** Exercise data follows **

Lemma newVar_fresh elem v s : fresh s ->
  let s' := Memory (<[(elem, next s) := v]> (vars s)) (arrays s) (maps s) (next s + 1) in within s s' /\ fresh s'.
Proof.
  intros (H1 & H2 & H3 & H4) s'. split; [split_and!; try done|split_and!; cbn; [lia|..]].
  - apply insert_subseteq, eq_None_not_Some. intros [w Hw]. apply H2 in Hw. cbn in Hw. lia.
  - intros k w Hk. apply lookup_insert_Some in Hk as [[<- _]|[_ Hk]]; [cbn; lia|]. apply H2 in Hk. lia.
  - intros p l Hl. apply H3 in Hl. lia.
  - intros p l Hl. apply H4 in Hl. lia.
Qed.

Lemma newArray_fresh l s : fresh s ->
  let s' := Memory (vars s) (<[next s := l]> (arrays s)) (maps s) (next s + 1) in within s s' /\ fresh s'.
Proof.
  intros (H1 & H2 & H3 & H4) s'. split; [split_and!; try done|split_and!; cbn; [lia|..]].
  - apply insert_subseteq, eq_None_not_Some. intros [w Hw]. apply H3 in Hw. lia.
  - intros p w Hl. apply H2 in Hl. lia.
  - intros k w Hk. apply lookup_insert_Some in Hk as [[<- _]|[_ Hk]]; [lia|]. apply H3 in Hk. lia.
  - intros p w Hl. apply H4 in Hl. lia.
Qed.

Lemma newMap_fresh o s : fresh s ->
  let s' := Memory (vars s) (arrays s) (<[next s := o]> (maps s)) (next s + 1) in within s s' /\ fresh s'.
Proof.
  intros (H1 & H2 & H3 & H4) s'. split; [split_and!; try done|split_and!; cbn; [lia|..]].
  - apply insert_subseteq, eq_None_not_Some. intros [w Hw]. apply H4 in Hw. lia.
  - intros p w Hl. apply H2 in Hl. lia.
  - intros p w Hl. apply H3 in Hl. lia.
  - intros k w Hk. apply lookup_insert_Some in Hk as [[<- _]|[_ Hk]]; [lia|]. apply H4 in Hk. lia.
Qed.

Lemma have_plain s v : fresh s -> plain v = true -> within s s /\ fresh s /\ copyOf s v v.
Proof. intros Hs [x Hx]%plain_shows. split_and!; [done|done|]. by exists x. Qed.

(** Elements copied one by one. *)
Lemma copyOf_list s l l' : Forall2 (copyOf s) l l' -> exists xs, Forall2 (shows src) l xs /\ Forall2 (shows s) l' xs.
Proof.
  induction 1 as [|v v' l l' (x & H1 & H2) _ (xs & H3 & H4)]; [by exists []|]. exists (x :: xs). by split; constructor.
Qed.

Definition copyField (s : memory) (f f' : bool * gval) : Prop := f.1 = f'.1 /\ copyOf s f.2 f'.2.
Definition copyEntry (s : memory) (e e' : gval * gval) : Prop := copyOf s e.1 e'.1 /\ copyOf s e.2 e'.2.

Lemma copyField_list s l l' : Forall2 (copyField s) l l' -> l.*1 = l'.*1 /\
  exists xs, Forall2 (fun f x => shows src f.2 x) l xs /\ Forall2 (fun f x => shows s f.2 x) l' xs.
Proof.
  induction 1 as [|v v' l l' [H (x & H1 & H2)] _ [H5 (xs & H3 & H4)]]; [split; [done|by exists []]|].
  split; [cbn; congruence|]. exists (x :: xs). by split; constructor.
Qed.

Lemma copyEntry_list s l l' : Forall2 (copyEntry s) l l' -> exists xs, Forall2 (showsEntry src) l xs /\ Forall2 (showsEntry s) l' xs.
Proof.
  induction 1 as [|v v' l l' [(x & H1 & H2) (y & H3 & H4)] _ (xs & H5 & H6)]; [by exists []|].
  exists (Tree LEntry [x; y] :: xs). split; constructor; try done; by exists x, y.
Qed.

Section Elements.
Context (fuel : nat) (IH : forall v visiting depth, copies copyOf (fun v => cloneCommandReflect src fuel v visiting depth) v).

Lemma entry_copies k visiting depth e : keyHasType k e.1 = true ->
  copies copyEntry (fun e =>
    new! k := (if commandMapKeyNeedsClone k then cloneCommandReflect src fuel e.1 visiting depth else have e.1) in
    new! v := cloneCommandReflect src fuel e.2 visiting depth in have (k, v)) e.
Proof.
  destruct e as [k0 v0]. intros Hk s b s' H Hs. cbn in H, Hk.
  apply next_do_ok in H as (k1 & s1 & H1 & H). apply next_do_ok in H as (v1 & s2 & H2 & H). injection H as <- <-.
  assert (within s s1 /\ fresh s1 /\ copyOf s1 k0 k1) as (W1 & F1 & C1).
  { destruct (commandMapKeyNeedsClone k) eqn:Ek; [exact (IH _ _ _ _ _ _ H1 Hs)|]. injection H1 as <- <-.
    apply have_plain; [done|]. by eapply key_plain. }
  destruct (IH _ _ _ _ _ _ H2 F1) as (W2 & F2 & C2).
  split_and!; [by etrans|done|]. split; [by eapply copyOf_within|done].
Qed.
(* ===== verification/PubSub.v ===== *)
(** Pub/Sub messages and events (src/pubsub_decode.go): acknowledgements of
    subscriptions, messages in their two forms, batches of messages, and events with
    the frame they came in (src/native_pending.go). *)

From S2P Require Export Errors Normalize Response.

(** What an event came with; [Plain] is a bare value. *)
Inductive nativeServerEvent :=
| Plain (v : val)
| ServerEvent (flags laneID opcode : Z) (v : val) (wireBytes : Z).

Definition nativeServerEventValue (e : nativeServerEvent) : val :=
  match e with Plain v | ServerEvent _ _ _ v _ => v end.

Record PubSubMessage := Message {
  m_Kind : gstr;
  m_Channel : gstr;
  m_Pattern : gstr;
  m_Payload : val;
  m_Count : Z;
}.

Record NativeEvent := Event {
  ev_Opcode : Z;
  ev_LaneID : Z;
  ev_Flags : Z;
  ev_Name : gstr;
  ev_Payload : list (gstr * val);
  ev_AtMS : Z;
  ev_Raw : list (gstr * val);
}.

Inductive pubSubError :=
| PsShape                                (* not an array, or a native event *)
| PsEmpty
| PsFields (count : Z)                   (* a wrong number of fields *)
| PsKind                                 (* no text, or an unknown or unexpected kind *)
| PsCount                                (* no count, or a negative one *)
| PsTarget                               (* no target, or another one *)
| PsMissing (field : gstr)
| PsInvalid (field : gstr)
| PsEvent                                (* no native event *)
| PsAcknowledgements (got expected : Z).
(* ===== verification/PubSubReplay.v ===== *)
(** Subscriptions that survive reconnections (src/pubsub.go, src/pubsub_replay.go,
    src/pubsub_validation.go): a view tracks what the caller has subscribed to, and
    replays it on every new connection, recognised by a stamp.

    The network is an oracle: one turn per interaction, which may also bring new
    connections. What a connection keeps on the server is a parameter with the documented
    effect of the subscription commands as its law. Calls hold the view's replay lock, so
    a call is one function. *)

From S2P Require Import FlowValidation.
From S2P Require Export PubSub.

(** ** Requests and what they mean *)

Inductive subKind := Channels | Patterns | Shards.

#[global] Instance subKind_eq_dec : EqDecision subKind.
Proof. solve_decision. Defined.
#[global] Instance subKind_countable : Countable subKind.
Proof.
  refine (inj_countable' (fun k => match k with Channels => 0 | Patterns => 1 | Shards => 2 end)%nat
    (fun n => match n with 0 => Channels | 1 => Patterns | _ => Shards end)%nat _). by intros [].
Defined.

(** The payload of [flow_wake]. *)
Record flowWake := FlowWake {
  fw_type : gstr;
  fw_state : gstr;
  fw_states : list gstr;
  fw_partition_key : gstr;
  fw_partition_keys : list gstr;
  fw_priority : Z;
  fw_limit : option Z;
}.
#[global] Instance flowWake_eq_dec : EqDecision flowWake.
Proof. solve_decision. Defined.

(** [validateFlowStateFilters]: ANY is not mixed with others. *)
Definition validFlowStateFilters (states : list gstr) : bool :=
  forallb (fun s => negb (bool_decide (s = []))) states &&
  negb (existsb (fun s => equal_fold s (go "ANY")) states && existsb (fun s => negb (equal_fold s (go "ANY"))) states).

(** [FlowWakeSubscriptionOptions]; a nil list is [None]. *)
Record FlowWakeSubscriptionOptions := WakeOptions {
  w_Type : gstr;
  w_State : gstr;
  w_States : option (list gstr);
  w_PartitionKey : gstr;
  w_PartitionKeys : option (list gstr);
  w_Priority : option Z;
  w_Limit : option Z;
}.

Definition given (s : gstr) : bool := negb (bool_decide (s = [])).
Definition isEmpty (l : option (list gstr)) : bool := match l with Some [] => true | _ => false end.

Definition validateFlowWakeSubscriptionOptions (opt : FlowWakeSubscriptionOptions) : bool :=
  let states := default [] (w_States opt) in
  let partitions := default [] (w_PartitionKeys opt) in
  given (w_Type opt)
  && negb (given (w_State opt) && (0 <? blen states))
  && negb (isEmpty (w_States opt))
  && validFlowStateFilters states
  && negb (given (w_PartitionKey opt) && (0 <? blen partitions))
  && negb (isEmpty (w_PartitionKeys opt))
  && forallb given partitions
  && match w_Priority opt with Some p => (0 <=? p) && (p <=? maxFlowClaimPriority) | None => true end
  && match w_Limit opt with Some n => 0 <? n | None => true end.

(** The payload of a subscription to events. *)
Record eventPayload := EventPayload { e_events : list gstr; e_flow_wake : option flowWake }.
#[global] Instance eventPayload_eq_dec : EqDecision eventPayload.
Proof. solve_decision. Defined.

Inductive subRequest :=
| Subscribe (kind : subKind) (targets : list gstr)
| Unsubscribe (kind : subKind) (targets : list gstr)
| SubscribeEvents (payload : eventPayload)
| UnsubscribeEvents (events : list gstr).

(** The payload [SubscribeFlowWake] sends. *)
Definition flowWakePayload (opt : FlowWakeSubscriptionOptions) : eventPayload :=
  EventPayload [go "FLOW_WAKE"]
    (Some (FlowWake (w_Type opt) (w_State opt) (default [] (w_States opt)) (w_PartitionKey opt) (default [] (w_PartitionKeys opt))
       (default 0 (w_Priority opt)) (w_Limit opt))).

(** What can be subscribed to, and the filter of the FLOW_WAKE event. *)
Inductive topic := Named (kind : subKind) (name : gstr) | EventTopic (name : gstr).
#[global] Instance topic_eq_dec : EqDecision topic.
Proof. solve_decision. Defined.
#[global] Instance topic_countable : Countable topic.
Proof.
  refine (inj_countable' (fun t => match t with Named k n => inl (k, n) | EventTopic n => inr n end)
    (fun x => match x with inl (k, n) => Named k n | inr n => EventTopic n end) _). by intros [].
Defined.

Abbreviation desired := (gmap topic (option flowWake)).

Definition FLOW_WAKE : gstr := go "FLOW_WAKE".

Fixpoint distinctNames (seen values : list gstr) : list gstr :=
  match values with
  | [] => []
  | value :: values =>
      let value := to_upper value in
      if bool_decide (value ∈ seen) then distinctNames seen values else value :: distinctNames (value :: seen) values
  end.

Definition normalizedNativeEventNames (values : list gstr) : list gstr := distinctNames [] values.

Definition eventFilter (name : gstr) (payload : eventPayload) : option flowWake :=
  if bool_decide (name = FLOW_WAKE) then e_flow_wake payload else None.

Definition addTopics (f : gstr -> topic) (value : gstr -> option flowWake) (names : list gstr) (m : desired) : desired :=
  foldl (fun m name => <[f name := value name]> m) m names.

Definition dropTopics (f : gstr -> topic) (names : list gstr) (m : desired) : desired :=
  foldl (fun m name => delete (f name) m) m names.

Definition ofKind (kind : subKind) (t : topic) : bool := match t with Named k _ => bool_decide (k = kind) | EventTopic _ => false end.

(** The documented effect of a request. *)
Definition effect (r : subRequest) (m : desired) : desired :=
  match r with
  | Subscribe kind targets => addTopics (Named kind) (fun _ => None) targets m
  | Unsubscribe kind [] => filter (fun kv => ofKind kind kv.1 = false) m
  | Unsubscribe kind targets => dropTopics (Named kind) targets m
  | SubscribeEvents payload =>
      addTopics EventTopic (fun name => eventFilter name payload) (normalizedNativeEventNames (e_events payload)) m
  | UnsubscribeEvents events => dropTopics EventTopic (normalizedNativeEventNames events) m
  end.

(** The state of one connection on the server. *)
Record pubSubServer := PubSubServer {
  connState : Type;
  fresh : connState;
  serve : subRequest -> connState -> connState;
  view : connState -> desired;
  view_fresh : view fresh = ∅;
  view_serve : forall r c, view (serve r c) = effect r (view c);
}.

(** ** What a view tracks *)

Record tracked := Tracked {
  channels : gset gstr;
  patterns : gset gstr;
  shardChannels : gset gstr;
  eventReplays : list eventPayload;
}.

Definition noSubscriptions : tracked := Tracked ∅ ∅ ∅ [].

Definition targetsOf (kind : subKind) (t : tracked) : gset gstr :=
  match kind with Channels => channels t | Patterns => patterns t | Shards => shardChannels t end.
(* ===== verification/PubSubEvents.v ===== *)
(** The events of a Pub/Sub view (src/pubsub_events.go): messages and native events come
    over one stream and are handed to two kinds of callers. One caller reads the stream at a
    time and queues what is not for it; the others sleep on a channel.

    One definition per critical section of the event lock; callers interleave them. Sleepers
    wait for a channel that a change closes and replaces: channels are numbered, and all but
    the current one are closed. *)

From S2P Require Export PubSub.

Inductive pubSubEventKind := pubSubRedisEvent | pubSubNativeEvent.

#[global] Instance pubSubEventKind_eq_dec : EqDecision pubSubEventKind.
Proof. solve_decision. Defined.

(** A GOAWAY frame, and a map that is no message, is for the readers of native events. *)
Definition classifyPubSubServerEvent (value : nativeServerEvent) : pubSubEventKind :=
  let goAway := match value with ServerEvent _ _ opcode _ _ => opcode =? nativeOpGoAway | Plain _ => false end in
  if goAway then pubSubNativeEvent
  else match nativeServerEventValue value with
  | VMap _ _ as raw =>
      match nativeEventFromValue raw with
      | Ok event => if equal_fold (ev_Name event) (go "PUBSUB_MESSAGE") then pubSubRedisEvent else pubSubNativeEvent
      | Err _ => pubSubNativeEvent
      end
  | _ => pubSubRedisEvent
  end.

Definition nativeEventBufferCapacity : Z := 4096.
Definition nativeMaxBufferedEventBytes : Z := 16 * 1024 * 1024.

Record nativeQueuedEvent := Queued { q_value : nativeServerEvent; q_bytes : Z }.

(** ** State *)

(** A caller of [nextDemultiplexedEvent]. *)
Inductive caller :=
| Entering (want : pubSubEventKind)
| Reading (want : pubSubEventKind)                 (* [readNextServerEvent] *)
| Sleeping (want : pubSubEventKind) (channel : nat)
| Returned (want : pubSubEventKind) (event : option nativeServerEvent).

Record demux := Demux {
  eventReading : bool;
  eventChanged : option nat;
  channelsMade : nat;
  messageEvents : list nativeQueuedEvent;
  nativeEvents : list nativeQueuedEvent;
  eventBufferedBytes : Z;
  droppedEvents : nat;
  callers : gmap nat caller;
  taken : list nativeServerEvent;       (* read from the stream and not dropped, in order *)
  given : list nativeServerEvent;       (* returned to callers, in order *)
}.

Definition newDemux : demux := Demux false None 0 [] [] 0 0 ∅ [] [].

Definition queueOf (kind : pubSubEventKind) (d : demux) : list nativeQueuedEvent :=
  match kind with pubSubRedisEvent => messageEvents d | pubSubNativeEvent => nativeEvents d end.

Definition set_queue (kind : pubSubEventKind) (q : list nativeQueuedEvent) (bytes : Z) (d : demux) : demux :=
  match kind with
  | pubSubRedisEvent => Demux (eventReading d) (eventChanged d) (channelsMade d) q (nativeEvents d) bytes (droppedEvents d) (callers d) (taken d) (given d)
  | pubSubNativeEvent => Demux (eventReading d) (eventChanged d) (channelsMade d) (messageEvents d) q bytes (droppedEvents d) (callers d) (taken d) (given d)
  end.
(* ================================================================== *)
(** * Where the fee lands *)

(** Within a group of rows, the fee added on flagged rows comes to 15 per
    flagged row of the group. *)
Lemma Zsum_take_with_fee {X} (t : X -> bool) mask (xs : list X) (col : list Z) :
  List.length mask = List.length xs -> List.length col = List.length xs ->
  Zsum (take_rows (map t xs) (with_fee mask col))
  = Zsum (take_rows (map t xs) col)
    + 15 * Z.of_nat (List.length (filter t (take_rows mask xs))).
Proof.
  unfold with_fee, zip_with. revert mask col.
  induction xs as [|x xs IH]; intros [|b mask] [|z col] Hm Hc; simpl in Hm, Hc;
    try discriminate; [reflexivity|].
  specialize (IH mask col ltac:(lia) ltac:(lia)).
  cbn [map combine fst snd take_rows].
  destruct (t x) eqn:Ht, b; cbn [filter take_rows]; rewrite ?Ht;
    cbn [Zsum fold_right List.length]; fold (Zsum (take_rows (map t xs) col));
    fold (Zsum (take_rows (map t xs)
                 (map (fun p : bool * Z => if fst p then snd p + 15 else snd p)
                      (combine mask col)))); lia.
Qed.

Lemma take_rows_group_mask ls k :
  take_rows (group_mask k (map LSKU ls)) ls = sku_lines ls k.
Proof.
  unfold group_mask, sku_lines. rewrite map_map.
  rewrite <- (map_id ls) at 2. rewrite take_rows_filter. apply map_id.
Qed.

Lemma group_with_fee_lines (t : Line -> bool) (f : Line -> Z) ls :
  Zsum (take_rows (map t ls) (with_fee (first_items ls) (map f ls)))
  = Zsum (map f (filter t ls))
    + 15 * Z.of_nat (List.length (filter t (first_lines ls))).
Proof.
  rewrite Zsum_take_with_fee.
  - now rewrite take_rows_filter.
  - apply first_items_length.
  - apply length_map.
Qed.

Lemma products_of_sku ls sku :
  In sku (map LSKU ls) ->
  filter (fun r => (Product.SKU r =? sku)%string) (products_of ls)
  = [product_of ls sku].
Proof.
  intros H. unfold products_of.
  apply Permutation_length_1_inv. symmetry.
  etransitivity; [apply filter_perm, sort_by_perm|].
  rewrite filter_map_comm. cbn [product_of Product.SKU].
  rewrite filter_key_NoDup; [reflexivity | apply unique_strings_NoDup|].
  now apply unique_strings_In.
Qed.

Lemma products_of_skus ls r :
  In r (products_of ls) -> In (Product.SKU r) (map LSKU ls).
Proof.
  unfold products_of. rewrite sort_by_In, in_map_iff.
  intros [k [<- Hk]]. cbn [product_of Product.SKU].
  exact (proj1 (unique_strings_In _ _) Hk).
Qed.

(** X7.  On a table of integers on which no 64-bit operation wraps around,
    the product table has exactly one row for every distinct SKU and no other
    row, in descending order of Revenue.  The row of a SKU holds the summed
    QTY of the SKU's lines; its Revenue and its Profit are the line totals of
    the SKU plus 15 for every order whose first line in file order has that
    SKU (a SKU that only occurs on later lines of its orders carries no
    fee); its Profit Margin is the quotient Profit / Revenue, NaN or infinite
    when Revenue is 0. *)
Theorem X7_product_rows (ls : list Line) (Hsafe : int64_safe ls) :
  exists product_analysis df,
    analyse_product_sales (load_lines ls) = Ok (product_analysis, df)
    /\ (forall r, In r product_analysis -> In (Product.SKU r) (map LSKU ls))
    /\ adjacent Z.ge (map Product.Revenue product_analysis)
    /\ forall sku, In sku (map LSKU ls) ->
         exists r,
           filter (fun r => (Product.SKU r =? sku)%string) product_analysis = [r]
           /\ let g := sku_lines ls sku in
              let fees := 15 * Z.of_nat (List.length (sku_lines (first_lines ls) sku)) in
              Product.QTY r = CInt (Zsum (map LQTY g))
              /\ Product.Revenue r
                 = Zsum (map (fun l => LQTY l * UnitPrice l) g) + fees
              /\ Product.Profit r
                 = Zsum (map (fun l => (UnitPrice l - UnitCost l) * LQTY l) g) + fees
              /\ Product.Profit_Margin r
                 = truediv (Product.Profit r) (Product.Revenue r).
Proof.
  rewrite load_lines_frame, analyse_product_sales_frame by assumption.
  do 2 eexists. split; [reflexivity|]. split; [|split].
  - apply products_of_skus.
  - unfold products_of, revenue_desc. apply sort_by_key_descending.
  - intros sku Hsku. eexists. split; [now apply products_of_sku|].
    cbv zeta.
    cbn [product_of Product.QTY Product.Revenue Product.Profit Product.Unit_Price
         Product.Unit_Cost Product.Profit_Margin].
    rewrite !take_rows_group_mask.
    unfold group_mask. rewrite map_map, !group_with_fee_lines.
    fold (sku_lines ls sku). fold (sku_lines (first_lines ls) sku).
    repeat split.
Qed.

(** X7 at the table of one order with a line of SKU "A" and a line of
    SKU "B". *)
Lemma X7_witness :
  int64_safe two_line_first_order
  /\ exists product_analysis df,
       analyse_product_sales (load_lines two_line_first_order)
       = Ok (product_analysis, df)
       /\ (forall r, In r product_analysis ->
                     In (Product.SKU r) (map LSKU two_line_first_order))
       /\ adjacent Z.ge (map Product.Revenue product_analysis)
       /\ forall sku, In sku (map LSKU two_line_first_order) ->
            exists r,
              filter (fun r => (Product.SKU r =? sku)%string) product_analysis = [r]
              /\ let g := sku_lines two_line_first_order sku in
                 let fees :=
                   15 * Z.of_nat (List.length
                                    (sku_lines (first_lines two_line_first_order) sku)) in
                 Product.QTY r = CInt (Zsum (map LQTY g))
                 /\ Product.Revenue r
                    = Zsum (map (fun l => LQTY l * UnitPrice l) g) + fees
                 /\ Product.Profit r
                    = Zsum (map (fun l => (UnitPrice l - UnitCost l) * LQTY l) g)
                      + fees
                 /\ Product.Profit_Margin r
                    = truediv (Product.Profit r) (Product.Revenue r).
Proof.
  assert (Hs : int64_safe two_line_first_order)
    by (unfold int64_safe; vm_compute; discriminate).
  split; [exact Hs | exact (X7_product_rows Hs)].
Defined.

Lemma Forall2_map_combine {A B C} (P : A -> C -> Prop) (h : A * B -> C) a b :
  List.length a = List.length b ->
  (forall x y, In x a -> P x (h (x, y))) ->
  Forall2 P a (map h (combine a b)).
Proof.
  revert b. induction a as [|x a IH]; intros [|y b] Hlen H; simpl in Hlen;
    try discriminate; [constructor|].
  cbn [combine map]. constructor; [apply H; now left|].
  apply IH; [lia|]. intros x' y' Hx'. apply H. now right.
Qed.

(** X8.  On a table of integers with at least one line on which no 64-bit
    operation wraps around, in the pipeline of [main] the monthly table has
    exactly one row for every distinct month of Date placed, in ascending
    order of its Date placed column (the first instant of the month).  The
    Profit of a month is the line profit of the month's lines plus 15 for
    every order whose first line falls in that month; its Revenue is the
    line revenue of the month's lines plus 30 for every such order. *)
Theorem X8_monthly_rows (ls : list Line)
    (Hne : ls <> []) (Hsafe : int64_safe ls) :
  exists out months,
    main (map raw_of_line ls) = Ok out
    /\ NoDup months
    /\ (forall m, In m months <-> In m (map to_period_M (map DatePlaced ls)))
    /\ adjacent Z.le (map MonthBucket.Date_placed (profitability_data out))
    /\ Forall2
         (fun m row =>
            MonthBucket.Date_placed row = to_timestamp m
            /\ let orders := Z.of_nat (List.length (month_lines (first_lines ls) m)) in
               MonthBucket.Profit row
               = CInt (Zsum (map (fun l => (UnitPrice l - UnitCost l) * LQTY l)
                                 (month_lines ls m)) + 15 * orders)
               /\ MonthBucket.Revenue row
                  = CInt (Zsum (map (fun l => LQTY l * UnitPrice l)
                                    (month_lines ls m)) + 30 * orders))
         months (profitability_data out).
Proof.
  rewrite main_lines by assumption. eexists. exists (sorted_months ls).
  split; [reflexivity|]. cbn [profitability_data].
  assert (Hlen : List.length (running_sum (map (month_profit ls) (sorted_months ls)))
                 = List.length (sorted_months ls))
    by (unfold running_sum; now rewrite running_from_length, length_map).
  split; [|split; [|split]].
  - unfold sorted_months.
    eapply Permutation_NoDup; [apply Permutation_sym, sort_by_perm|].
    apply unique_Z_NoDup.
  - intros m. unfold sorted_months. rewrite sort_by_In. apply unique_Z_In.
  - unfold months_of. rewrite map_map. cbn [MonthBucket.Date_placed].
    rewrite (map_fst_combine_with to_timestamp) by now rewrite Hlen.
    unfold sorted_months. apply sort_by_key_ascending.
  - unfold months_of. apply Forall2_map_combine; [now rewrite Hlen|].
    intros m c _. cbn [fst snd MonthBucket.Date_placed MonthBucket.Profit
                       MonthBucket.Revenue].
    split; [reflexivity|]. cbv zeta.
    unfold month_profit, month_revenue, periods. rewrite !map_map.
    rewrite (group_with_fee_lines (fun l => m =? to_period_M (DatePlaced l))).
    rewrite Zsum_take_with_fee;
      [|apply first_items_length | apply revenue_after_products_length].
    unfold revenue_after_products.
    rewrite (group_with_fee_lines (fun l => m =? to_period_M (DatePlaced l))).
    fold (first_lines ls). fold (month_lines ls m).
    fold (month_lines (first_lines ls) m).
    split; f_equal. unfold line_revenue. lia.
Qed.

** End of Exercise data **

Your objective:
Output exactly the span of lines beginning at the first line of the records and ending at the line that holds "- intros p l Hl. apply H3 in Hl. lia.", inclusive, with no other text.

Task solution:
Lemma newVar_fresh elem v s : fresh s ->
  let s' := Memory (<[(elem, next s) := v]> (vars s)) (arrays s) (maps s) (next s + 1) in within s s' /\ fresh s'.
Proof.
  intros (H1 & H2 & H3 & H4) s'. split; [split_and!; try done|split_and!; cbn; [lia|..]].
  - apply insert_subseteq, eq_None_not_Some. intros [w Hw]. apply H2 in Hw. cbn in Hw. lia.
  - intros k w Hk. apply lookup_insert_Some in Hk as [[<- _]|[_ Hk]]; [cbn; lia|]. apply H2 in Hk. lia.
  - intros p l Hl. apply H3 in Hl. lia.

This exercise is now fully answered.